We can also (sort-of) identify the effect of these influencers tweeting. I’m going to add the followers, which are potential viewers, of each tweet mentioning Trump, by hour.

byaudience <- d %>% 
  mutate("MONTH" = as.numeric(month(T_CREATED)), 
         "DAY" = as.numeric(day(T_CREATED)), 
         "HOUR" = as.numeric(hour(T_CREATED)), 
         "TRUMP_MENTION" = str_count(TXT, pattern = "Trump|TRUMP|trump")) %>% 
  filter(TRUMP_MENTION > 0) %>%
  group_by(MONTH, DAY, HOUR) %>% 
  summarise("TWEETS" = n(), 
            "AUDIENCE" = sum(U_FOLLOWERS)) %>%
  arrange(desc(MONTH), desc(DAY), HOUR) %>%
  mutate("CHART_DATE" = as.POSIXct(paste0("2016-",MONTH,"-",DAY," ", HOUR, ":00")))


ggplot(byaudience, 
       aes(x = CHART_DATE, 
           y = AUDIENCE)) + 
        geom_line(colour=eem_colors[1]) + 
        theme_eem()+
        labs(x = "Time", 
             y = "Potential audience \n (# of followers)")

Total audience of trump tweets

So clearly, I’m stating the obvious.
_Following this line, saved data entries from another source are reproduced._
(** C7: a driver invocation leaves [controls.target] at the world position
    of the tracked planet's mesh, computed in the scene graph as the
    per-body updates of that same frame left it: the mesh offset turned by
    the pivot angle already advanced for this frame. *)
Theorem camera_tracks_planet catalog ds st delta e :
  st = run ds (init catalog) -> find isEarth (planets st) = Some e ->
  objects (animate delta st)
  = objects (foldl (updateBody delta) st (planets st))
  /\ target (animate delta st) = getWorldPosition (animate delta st) (mesh e)
  /\ forall d a, distance (data e) = Some d ->
       rotationY st (orbitGroup e) = Some a ->
       target (animate delta st)
       = Some (rotateY
                 (a + (if gt0 (Some d) then orbitSpeed (data e) * delta * 5
                       else 0))
                 (vec d 0 0)).
Proof.
  intros -> He. pose proof (wf_run catalog ds) as W.
  set (st := run ds (init catalog)) in *.
  assert (target (animate delta st) = getWorldPosition (animate delta st) (mesh e))
    as Ht.
  { unfold animate, retarget. rewrite forEach_planets, He. done. }
  split; [apply retarget_objects|]. split; [done|].
  intros d a Hd Ha. rewrite Ht.
  apply find_elem_of in He as [He _].
  assert (wf (animate delta st)) as W'
    by (eapply wf_same_frame; [done | apply same_frame_animate]).
  destruct (world_position (animate delta st) e d W') as (a' & Ha' & ->);
    [by rewrite animate_planets | done |].
  rewrite rotationY_animate, orbit_total, Ha, Hd in Ha' by (done || congruence).
  simpl in Ha'. injection Ha' as <-. done.
Qed.

Lemma line_node_static deltas st i o :
  wf st -> objects st !! i = Some o -> is_line (kind o) ->
  objects (run deltas st) !! i = Some o.
Proof.
  revert st. induction deltas as [|d deltas IH]; intros st W Ho Hl; simpl;
    [done|].
  apply IH; [|..|done].
  - eapply wf_same_frame; [done | apply same_frame_animate].
  - rewrite animate_lookup, Ho, (line_total _ _ _ o) by done.
    simpl. by rewrite addRotationY_0.
Qed.
(** * Db2 metadata manager: an executable model of [main.py] and its contract

    The program is a key/value shell over one Db2 table.  Its Python
    functions are embedded one by one over an exception-and-state monad
    [Py]; the state ([World]) holds what the program can observe or
    change: the process environment, the files on disk, the Db2 server
    (the [metadata] table and the faults it is going to report), the
    sequence of [ibm_db] driver calls issued so far, and what was
    printed.  The [ibm_db] driver and the SQL engine are not part of the
    repository; they are modelled by [Db2] (the six statements the
    program issues, with their usual SQL meaning) and [ibm_db]. *)

From Stdlib Require Import List String Ascii Bool Arith Lia NArith DecimalString.
From Stdlib Require Import Sorting.Sorted Sorting.Permutation.
Import ListNotations.
Open Scope string_scope.

(** ** Python strings

    A [str] is modelled by [string]; a character stands for a code point
    below 256, on which [isspace] and [lower] are given as Python has
    them. *)

Module PyStr.

Definition nl : string := String (ascii_of_nat 10) "".

(** [str.isspace] on one character: TAB..CR, FS..US, SPACE, NEL, NBSP. *)
Definition isspace (c : ascii) : bool :=
  let n := nat_of_ascii c in
  (((9 <=? n) && (n <=? 13)) || ((28 <=? n) && (n <=? 32))
   || (n =? 133) || (n =? 160))%nat.

(** [str.lower] on one character: A..Z and the Latin-1 capitals
    (U+00C0..U+00DE but the multiplication sign) move up by 32. *)
Definition lower_char (c : ascii) : ascii :=
  let n := nat_of_ascii c in
  if (((65 <=? n) && (n <=? 90))
      || ((192 <=? n) && (n <=? 222) && negb (n =? 215)))%nat
  then ascii_of_nat (n + 32) else c.
Lemma handle_provider_consistent (e : event) (s : state) :
  provider_consistent s -> provider_consistent (handle e s).
Proof. destruct e; unfold provider_consistent; simpl; auto. Qed.

Lemma run_preserves (P : state -> Prop) :
  (forall e s, P s -> P (handle e s)) ->
  forall es s, P s -> P (run es s).
Proof.
  intros Hstep es. induction es as [|e es IH]; intros s Hs; simpl; auto.
  apply IH. destruct (enabled e s); auto.
Qed.

(** In every state the application reaches, [AuthProvider]'s flag is the
    truthiness of [AuthProvider]'s token. *)
Theorem provider_flag_matches_token (stored : option string) (es : list event) :
  prov_auth (run es (init stored)) = truthy (prov_token (run es (init stored))).
Proof.
  apply (run_preserves provider_consistent handle_provider_consistent).
  reflexivity.
Qed.

(** Once [App]'s flag is [true], no event sequence makes it [false] again. *)
Theorem root_auth_never_cleared (es : list event) (s : state) :
  root_auth s = true -> root_auth (run es s) = true.
Proof.
  apply (run_preserves (fun s => root_auth s = true)).
  intros [] s' H; simpl; auto.
Qed.

Lemma root_auth_never_cleared_witness :
  root_auth (init (Some "t")) = true /\
  root_auth (run [ClickAdmin; LoginResolved "u"; ClickLogout] (init (Some "t"))) = true.
Proof.
  split; [reflexivity|].
  apply root_auth_never_cleared. reflexivity.
Defined.

(** Once the view has left "public", no event sequence brings it back. *)
Theorem public_view_never_returns (es : list event) (s : state) :
  view s <> "public" -> view (run es s) <> "public".
Proof.
  revert s. induction es as [|e es IH]; intros s Hs; simpl; auto.
  apply IH.
  destruct (enabled e s) eqn:En; auto.
  destruct e; simpl in *; auto.
  - apply render_PublicHome in En. contradiction.
  - discriminate.
Qed.

Lemma public_view_never_returns_witness :
  view (run [ClickAdmin] (init None)) <> "public" /\
  view (run [ClickAdmin] (run [ClickAdmin] (init None))) <> "public".
Proof.
  split; [discriminate|].
  apply public_view_never_returns. discriminate.
Defined.

Lemma run_view_admin (es : list event) (s : state) :
  view (run es s) = "admin" -> view s = "admin" \/ exists t, In (LoginResolved t) es.
Proof.
  revert s. induction es as [|e es IH]; intros s H; simpl in *; auto.
  apply IH in H as [H|[t Ht]]; [|right; exists t; auto].
  destruct (enabled e s); auto.
  destruct e as [|t|]; simpl in H; auto.
  - discriminate.
  - right. exists t. auto.
Qed.

(** Whatever [localStorage] holds at load, the dashboard is only ever
    rendered after a login request has resolved. *)
Theorem dashboard_requires_login (stored : option string) (es : list event) :
  In AdminDashboard (render (run es (init stored))) -> exists t, In (LoginResolved t) es.
Proof.
  intros H. apply render_AdminDashboard_view, run_view_admin in H as [H|H]; auto.
  discriminate.
Qed.

Lemma dashboard_requires_login_witness :
  In AdminDashboard (render (run [ClickAdmin; LoginResolved "t"] (init (Some "t")))) /\
  exists t, In (LoginResolved t) [ClickAdmin; LoginResolved "t"].
Proof.
  split; [vm_compute; auto|].
  apply (dashboard_requires_login (Some "t")). vm_compute. auto.
Defined.

End SessionFacts.

Module PublicHomeFacts.
Import PublicHome.

Definition branch_keys : list string := ["meute"; "troupe"; "compagnie"; "clan"].




Definition is_known_branch (m : Member) : bool :=
  existsb (String.eqb (m_branch m)) branch_keys.

(** The four counts add up to the number of fetched members whose branch is
    one of the four keys; members with any other branch are counted nowhere. *)
Theorem counts_sum (ms : list Member) :
  count_branch "meute" ms + count_branch "troupe" ms +
  count_branch "compagnie" ms + count_branch "clan" ms
  = length (filter is_known_branch ms).
Proof.
  unfold count_branch.
  induction ms as [|m ms IH]; [reflexivity|]. cbn [filter length].
  assert (Hk : is_known_branch m =
               (m_branch m =? "meute") || ((m_branch m =? "troupe") ||
               ((m_branch m =? "compagnie") || ((m_branch m =? "clan") || false))))
    by reflexivity.
  rewrite Hk. destruct m as [i n p a b]; simpl m_branch.
  destruct (String.eqb_spec b "meute"); [subst; simpl; lia|].
  destruct (String.eqb_spec b "troupe"); [subst; simpl; lia|].
  destruct (String.eqb_spec b "compagnie"); [subst; simpl; lia|].
  destruct (String.eqb_spec b "clan"); [subst; simpl; lia|].
  simpl. lia.
Qed.

End PublicHomeFacts.

Module BranchCardFacts.
Import BranchCard.

Definition is_resolved {A} (r : outcome A) : bool :=
  match r with Resolved _ => true | Rejected => false end.

(** Over any sequence of clicks on the members button, every click issues
    exactly one fetch, and the list ends hidden only if it started hidden and
    every fetch failed. *)
Theorem clickMembers_fetch_each (branch : Branch) (rs : list (outcome (list Member)))
  (s : state) :
  length (filter is_fetch (snd (clickMembers branch rs s))) = length rs /\
  showMembers (fst (clickMembers branch rs s)) = showMembers s || existsb is_resolved rs.
Proof.
  revert s. induction rs as [|r rs IH]; intros s; simpl.
  - rewrite orb_false_r. auto.
  - destruct (loadMembers branch r s) as [s1 e1] eqn:E1.
    destruct (clickMembers branch rs s1) as [s2 e2] eqn:E2.
    specialize (IH s1). rewrite E2 in IH. simpl in *. destruct IH as [IH1 IH2].
    unfold loadMembers in E1.
    destruct r; injection E1 as <- <-; simpl in *;
      rewrite ?filter_app, ?length_app; simpl; rewrite ?IH1, ?IH2; split; auto;
      destruct (showMembers s), (existsb is_resolved rs); reflexivity.
Qed.

End BranchCardFacts.

Module LoginFacts.


End LoginFacts.

Module MembersFacts.
Import MembersManagement.






End MembersFacts.

Module ActivitiesFacts.
Import ActivitiesManagement.

Lemma or_null_or_empty (x : option string) :
  x <> Some "" -> or_null (or_empty x) = x.
Proof.
  destruct x as [v|]; simpl; [|reflexivity].
  intros H. unfold or_null. destruct (String.eqb_spec v ""); [subst; contradiction|reflexivity].
Qed.
(** X17.  What [writeRecording] hands to the save routine: the source's
    sampling frequency, the matrix its [getTraces()] returns, no spike
    trains, and channel positions exactly when the source lists a [location]
    channel property, in which case there is one position per channel id, each
    the [location] property of that channel, in the order of the id list. *)
Theorem exported_recording {R : Type} `{spikeextractors.RecordingExtractor R}
    (w : World) (recording : R) (save_path : string) (call : SaveCall) :
  (MEArecRecordingExtractor.writeRecording w recording save_path).2 = Ok call ->
  arg_fs (saved_generator call) = spikeextractors.getSamplingFrequency recording /\
  (exists traces,
     spikeextractors.getTraces recording = Ok traces /\
     arg_recordings (saved_generator call) = Some traces) /\
  arg_spiketrains (saved_generator call) = None /\
  ("location"%string ∉ spikeextractors.getChannelPropertyNames recording ->
   arg_channel_positions (saved_generator call) = None) /\
  ("location"%string ∈ spikeextractors.getChannelPropertyNames recording ->
   exists positions,
     arg_channel_positions (saved_generator call) = Some positions /\
     Forall2 (fun chan pos =>
                spikeextractors.getChannelProperty recording chan "location" = Ok pos)
             (spikeextractors.getChannelIds recording) positions).
Proof.
  intros Hcall.
  apply writeRecording_Ok_inv in Hcall
    as (traces & positions & _ & _ & Htraces & Hpos & ->). simpl.
  unfold MEArecRecordingExtractor.export_positions in Hpos.
  split_and!; [done | by exists traces | done | |].
  - intros Hnotin. rewrite bool_decide_eq_false_2 in Hpos by done.
    by inversion Hpos.
  - intros Hin. rewrite bool_decide_eq_true_2 in Hpos by done.
    destruct (mapM _ _) as [ps|] eqn:Hps; simpl in Hpos; [|discriminate].
    inversion Hpos; subst positions. exists ps. split; [done|].
    by apply mapM_Forall2.
Qed.

Lemma exported_recording_witness :
  exists call,
    (MEArecRecordingExtractor.writeRecording Examples.with_out_dir
       Examples.recording_3x20 "out").2 = Ok call /\
    arg_recordings (saved_generator call) = Some Examples.traces_3x20 /\
    exists positions,
      arg_channel_positions (saved_generator call) = Some positions /\
      length positions = 3%nat.
Proof.
  assert (Hcall : exists call,
            (MEArecRecordingExtractor.writeRecording Examples.with_out_dir
               Examples.recording_3x20 "out").2 = Ok call /\
            arg_recordings (saved_generator call) = Some Examples.traces_3x20)
    by (eexists; split; reflexivity).
  destruct Hcall as (call & Hcall & Htraces).
  destruct (exported_recording Examples.with_out_dir Examples.recording_3x20
              "out" call Hcall) as (_ & _ & _ & _ & Hpos).
  destruct Hpos as (positions & Hpos & Hall).
  { apply elem_of_cons. by left. }
  exists call. split_and!; [exact Hcall | exact Htraces |].
  exists positions. split; [exact Hpos|].
  apply Forall2_length in Hall. by rewrite <- Hall.
Defined.
(** X30. From the bytes of a bundle whose first message is made of numbers
    and strings, with an address that starts with a slash, and whose
    timetag is a time between 1900 and 2036, [readBundle] gets the timetag
    back (osc.go:633-664) and then, with [readMessage], this first message
    (osc.go:667-676). The bytes of the other elements are left in the
    reader. What [readBundle] returns after that (osc.go:685) is not part
    of the statement. *)
Theorem readBundle_first_message
        (t : GoTime.Time) (address : string) (args : list Argument)
        (ms : list OscMessage) (bs : list OscBundle) (bytes : list byte) :
  let msg := {| Address := String "/" address; arguments := args |} in
  ntp_era t ->
  nul_free (Address msg) -> fits (Address msg) ->
  Z.of_nat (List.length args) + 5 <= maxInt ->
  Forall number_or_string args ->
  OscBundle_ToByteArray (mkOscBundle (NewOscTimetag t) (msg :: ms) bs)
  = Ok bytes ->
  Z.of_nat (List.length bytes) < 2 ^ 31 ->
  exists msgBuf more : list byte,
    OscMessage_ToByteArray msg = Ok msgBuf /\
    bytes = fst (writePaddedString "#bundle" [])
              ++ OscTimetag_ToByteArray (NewOscTimetag t)
              ++ be_bytes 4 (to_int32 (Z.of_nat (List.length msgBuf)))
              ++ msgBuf ++ more /\
    readBundle_header bytes = (Ok (NewOscBundle t, "/"%byte), msgBuf ++ more) /\
    readMessage (msgBuf ++ more) = (Ok msg, more) /\
    (ms = [] -> bs = [] -> more = []).
Proof.
  intros msg Hera Hnul Hfits Hcount Hargs Henc Hlen.
  destruct (readMessage_ToByteArray_then msg Hnul Hfits Hcount Hargs)
    as (tail & Hmsg & Hdec).
  rewrite OscBundle_ToByteArray_unfold in Henc.
  cbn [write_messages] in Henc. rewrite Hmsg in Henc.
  assert (Hhead : exists tl, bytes_of (Address msg) ++ tail = "/"%byte :: tl)
    by (eexists; reflexivity).
  destruct Hhead as (tl & Hhead).
  remember (bytes_of (Address msg) ++ tail) as msgBuf eqn:HmsgBuf.
  destruct (write_messages ms _) as [data|e|] eqn:Ems; try discriminate.
  destruct (write_messages_prefix ms _ _ Ems) as (ext1 & -> & Hext1).
  destruct (write_bundles_with_prefix _ bs _ _ Henc) as (ext2 & -> & Hext2).
  exists msgBuf, (ext1 ++ ext2).
  split; [exact Hmsg|]. split; [rewrite <- !app_assoc; reflexivity|].
  split; [|split].
  - rewrite <- !app_assoc. rewrite Hhead. cbn [app].
    apply readBundle_header_one; [assumption|].
    rewrite !length_app in Hlen. rewrite Hhead in Hlen.
    cbn [List.length] in *. lia.
  - apply Hdec.
  - intros Hms Hbs. now rewrite (Hext1 Hms), (Hext2 Hbs).
Qed.

Lemma readBundle_first_message_witness :
  exists msgBuf more : list byte,
    OscMessage_ToByteArray {| Address := String "/" "a"; arguments := [ArgInt32 7] |}
    = Ok msgBuf /\
    bytes_of "#bundle" ++ [x00] ++ be_bytes 8 13782501950230284799
      ++ [x00; x00; x00; x0c]
      ++ (bytes_of "/a" ++ [x00; x00] ++ bytes_of ",i" ++ [x00; x00]
            ++ [x00; x00; x00; x07])
      ++ [x00; x00; x00; x10] ++ bytes_of "#bundle" ++ [x00]
      ++ be_bytes 8 9487534653230284800
    = fst (writePaddedString "#bundle" [])
        ++ OscTimetag_ToByteArray
             (NewOscTimetag (GoTime.mkTime 1000000000 999999999))
        ++ be_bytes 4 (to_int32 (Z.of_nat (List.length msgBuf)))
        ++ msgBuf ++ more /\
    readBundle_header
      (bytes_of "#bundle" ++ [x00] ++ be_bytes 8 13782501950230284799
         ++ [x00; x00; x00; x0c]
         ++ (bytes_of "/a" ++ [x00; x00] ++ bytes_of ",i" ++ [x00; x00]
               ++ [x00; x00; x00; x07])
         ++ [x00; x00; x00; x10] ++ bytes_of "#bundle" ++ [x00]
         ++ be_bytes 8 9487534653230284800)
    = (Ok (NewOscBundle (GoTime.mkTime 1000000000 999999999), "/"%byte),
       msgBuf ++ more) /\
    readMessage (msgBuf ++ more)
    = (Ok {| Address := String "/" "a"; arguments := [ArgInt32 7] |}, more) /\
    (@nil OscMessage = [] -> [NewOscBundle (GoTime.mkTime 0 0)] = [] -> more = []).
Proof.
  apply (readBundle_first_message
           (GoTime.mkTime 1000000000 999999999) "a" [ArgInt32 7]
           [] [NewOscBundle (GoTime.mkTime 0 0)]).
  - vm_compute. intuition discriminate.
  - vm_compute. intuition discriminate.
  - vm_compute. discriminate.
  - vm_compute. discriminate.
  - constructor; [vm_compute; split; [discriminate|reflexivity]|constructor].
  - vm_compute. reflexivity.
  - vm_compute. reflexivity.
Defined.

(** ** Timetags and their accessors *)

(** X19. [FractionalSecond] returns 0 for every timetag: it shifts the
    fraction out of the 64 bits before it takes the low 32 bits. *)
Theorem FractionalSecond_zero (self : OscTimetag) : FractionalSecond self = 0.
Proof.
  unfold FractionalSecond, to_uint32, to_uint64, wrap_unsigned.
  rewrite Z.shiftl_mul_pow2 by lia.
  rewrite Z.mod_mod_divide by (exists (2 ^ 32); reflexivity).
  apply Z.mod_mul. lia.
Qed.

(** X20. [SecondsSinceEpoch] of the timetag of a time is the number of
    seconds from 1900 to that time, modulo 2^32. *)
Theorem SecondsSinceEpoch_NewOscTimetag (t : GoTime.Time) :
  GoTime.valid t ->
  SecondsSinceEpoch (NewOscTimetag t)
  = (secondsFrom1900To1970 + GoTime.Time_Unix t) mod 2 ^ 32.
Proof.
  intros Hv. unfold SecondsSinceEpoch, NewOscTimetag. cbn [timeTag].
  rewrite timeToTimetag_high by assumption.
  apply to_uint32_small. apply Z.mod_pos_bound. lia.
Qed.

Lemma SecondsSinceEpoch_NewOscTimetag_witness :
  SecondsSinceEpoch (NewOscTimetag (GoTime.mkTime 1000000000 500000000))
  = (secondsFrom1900To1970
     + GoTime.Time_Unix (GoTime.mkTime 1000000000 500000000)) mod 2 ^ 32.
Proof.
  apply (SecondsSinceEpoch_NewOscTimetag (GoTime.mkTime 1000000000 500000000)).
  vm_compute. intuition discriminate.
Defined.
People were talking. But how was the conversation being developed? Let’s first see the type of tweets (RT’s vs drafted individually):

bytype <- d %>% 
  mutate("TRUMP_MENTION" = str_count(TXT, pattern = "Trump|TRUMP|trump")) %>%
  # only the tweets that mention trump
  filter(TRUMP_MENTION>0) %>%
  group_by(T_ISRT) %>% 
  summarise("count" = n())
kable(bytype)
T_ISRT count
FALSE 313
TRUE 164

About 1 in 3 was a RT. Comparing to the overall tweets, (1389 out of 3833) this seems not too much of a difference, so it wasn’t necesarrily an influencer pushing the discourse. In terms of the most mentioned by tweet it was our President on the spotlight:

bymentionchain <- d %>% 
  mutate("TRUMP_MENTION" = str_count(TXT, pattern = "Trump|TRUMP|trump")) %>%
  # only the tweets that mention trump
  group_by(TRUMP_MENTION, MENTION_CHAIN) %>% 
  summarise("count" = n()) %>% 
  ungroup() %>% 
  mutate("GROUPED_CHAIN" = ifelse(grepl(pattern = "EPN", 
                                        x = MENTION_CHAIN), 
                                  "EPN", MENTION_CHAIN)) %>% 
  mutate("GROUPED_CHAIN" = ifelse(grepl(pattern = "realDonaldTrump", 
                                        x = MENTION_CHAIN), 
                                  "realDonaldTrump", GROUPED_CHAIN))
                                  
ggplot(order_axis(bymentionchain %>% 
                    filter(count>10 & GROUPED_CHAIN!="ND"), 
                  axis = GROUPED_CHAIN, 
                  column = count), 
       aes(x = GROUPED_CHAIN_o, 
           y = count)) + 
  geom_bar(stat = "identity") + 
  theme_eem() + 
  labs(x = "Mention chain \n (separated by _|.|_ )", y = "Tweets")

Mentions

How about the actual persons who tweeted? It seemed like news anchor Joaquin Lopez-Doriga and security analyst Alejandro Hope were the most vocal about the visit (out of the influencers i’m following).

bytweetstar <- d %>% 
  mutate("TRUMP_MENTION" = ifelse(str_count(TXT, pattern = "Trump|TRUMP|trump")<1,0,1)) %>%
  group_by(TRUMP_MENTION, NOMBRE) %>% 
  summarise("count" = n_distinct(TXT))
## plot with ggplot2

Mentions

I also grouped each person by his political affiliation and I found it confirms the notion that the conversation on the eve of the visit, at least among this very small subset of twitter accounts, was driven by those with no party afiliation or in the “PAN” (opposition party).

byafiliation <- d %>% 
  mutate("MONTH" = as.numeric(month(T_CREATED)), 
         "DAY" = as.numeric(day(T_CREATED)), 
         "HOUR" = as.numeric(hour(T_CREATED)), 
         "TRUMP_MENTION" = ifelse(str_count(TXT, pattern = "Trump|TRUMP|trump")>0,1,0)) %>% 
  group_by(MONTH, DAY, HOUR, TRUMP_MENTION, AFILIACION) %>% 
  summarise("TWEETS" = n()) %>%
  arrange(desc(MONTH), desc(DAY), HOUR) %>%
  mutate("CHART_DATE" = as.POSIXct(paste0("2016-",MONTH,"-",DAY," ", HOUR, ":00")))
  
 ggplot(byafiliation, 
       aes(x = CHART_DATE, 
           y = TWEETS, 
           group = AFILIACION, 
           fill = AFILIACION)) + 
  geom_bar(stat = "identity") + 
  theme_eem() + 
  scale_fill_eem(20) + 
  facet_grid(TRUMP_MENTION ~.) +
  labs(x = "Time", y = "Tweets \n (By mention of Trump)")

Mentions

However, It’s interesting to note how there is a small spike of the accounts afiliated with the PRI (party in power) on the day after his visit (Sept. 1st). Maybe they were trying to drive the conversation to another place?